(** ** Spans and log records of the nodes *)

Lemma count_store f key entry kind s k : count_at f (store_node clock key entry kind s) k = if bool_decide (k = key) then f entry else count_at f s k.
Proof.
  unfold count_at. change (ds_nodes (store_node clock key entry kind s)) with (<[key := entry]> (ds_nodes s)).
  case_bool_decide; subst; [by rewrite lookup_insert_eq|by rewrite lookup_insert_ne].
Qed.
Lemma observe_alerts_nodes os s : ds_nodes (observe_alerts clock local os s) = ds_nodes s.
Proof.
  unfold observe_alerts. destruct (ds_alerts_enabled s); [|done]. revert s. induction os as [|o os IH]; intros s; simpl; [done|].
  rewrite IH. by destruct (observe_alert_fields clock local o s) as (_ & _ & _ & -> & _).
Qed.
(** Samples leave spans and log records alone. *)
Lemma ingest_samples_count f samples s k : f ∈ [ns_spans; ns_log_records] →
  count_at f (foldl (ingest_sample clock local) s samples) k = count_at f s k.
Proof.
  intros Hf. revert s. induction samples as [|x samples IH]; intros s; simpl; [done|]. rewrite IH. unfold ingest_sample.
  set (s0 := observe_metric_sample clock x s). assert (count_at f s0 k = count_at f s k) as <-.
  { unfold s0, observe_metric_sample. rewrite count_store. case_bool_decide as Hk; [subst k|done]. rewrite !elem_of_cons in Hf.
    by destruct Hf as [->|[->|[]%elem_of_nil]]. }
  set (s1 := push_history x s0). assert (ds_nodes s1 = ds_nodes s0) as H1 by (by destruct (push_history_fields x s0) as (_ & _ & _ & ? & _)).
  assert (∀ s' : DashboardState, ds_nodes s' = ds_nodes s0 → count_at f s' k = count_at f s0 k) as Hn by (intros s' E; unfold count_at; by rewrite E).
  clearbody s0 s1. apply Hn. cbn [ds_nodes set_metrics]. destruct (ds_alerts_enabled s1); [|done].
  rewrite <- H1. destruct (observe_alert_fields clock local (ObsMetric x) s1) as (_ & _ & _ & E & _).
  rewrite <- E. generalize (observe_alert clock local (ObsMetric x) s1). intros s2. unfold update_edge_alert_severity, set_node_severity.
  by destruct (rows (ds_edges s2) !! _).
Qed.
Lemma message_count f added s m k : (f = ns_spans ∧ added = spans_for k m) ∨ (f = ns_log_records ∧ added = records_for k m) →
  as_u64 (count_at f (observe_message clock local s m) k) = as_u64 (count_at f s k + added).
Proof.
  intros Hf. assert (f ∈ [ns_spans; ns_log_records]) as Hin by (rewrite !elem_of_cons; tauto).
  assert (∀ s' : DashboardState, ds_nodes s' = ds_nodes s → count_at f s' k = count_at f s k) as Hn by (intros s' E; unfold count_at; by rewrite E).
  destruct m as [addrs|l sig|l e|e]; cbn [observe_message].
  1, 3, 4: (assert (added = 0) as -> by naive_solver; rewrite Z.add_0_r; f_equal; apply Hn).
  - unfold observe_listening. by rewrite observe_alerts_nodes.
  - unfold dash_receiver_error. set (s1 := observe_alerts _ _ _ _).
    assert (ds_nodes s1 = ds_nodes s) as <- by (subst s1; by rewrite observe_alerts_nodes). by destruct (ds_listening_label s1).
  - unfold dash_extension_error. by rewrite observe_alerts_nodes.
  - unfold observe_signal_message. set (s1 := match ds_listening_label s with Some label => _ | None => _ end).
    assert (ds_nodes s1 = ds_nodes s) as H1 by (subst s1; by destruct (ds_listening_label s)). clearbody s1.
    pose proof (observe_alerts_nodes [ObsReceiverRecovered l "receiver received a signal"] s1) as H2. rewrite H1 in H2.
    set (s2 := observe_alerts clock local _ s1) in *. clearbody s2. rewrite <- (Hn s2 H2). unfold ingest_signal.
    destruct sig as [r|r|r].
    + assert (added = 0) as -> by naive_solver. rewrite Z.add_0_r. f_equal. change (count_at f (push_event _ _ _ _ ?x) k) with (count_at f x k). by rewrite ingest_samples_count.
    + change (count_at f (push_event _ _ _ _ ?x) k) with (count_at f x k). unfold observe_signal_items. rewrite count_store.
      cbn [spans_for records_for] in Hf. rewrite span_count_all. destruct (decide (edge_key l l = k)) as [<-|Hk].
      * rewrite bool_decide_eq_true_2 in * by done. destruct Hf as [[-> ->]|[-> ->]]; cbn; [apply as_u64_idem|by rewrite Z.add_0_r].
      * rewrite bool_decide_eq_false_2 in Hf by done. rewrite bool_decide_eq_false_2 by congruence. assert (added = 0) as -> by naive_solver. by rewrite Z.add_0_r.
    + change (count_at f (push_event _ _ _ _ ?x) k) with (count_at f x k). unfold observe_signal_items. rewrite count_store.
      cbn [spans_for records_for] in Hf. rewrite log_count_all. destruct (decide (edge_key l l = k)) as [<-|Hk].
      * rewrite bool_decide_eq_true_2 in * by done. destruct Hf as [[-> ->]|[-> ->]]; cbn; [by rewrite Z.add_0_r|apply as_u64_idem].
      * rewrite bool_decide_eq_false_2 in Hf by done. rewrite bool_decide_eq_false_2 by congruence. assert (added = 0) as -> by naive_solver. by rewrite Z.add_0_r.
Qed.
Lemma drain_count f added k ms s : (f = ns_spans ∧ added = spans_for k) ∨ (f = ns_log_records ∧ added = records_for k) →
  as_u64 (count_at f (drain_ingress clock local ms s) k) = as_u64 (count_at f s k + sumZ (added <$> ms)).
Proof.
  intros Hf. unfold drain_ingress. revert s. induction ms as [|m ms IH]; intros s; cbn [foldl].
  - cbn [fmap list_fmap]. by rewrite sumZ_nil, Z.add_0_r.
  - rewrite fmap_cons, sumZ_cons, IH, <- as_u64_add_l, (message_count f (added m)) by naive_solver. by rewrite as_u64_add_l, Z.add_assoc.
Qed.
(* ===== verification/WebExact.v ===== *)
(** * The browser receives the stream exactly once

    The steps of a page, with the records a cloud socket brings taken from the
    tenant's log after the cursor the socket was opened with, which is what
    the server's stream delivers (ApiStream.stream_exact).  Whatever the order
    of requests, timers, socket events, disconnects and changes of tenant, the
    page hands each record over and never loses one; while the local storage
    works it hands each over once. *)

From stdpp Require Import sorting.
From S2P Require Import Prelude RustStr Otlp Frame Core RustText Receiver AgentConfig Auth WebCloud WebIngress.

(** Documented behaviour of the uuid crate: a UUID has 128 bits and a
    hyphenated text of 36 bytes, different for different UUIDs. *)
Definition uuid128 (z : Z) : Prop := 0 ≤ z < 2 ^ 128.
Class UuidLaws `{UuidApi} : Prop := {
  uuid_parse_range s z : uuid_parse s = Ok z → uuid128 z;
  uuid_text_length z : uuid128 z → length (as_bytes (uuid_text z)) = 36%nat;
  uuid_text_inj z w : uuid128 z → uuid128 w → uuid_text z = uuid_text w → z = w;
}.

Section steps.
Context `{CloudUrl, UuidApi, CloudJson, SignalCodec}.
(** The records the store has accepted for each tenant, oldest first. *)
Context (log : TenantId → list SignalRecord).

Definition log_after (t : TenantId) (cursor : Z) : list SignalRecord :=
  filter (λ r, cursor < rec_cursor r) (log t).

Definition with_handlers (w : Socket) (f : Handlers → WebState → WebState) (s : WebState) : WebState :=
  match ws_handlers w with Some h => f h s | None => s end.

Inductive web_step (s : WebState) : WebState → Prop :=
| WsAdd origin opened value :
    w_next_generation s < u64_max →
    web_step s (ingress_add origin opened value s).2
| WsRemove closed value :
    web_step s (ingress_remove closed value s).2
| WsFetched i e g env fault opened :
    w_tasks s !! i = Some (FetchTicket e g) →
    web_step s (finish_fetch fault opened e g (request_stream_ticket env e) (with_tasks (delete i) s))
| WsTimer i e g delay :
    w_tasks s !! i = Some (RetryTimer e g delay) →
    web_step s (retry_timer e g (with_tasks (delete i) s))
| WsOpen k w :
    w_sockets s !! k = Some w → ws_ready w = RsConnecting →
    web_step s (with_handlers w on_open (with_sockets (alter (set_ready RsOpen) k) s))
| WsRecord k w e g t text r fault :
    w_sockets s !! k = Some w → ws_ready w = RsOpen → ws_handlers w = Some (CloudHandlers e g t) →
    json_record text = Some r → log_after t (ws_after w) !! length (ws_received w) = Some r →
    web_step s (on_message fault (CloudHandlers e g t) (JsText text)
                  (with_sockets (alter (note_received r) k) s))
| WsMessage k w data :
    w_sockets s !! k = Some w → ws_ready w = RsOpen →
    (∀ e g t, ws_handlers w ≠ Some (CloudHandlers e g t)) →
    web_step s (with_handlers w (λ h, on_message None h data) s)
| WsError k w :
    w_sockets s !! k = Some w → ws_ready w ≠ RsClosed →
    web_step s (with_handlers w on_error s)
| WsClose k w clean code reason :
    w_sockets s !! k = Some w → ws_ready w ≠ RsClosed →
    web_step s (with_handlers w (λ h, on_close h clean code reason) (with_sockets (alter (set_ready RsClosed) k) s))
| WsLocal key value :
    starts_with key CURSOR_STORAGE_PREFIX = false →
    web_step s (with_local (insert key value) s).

----------

### Task goal
Check each line in the records above for the word "entry". Return those that have it.

### Written answer
Lemma count_store f key entry kind s k : count_at f (store_node clock key entry kind s) k = if bool_decide (k = key) then f entry else count_at f s k.
  unfold count_at. change (ds_nodes (store_node clock key entry kind s)) with (<[key := entry]> (ds_nodes s)).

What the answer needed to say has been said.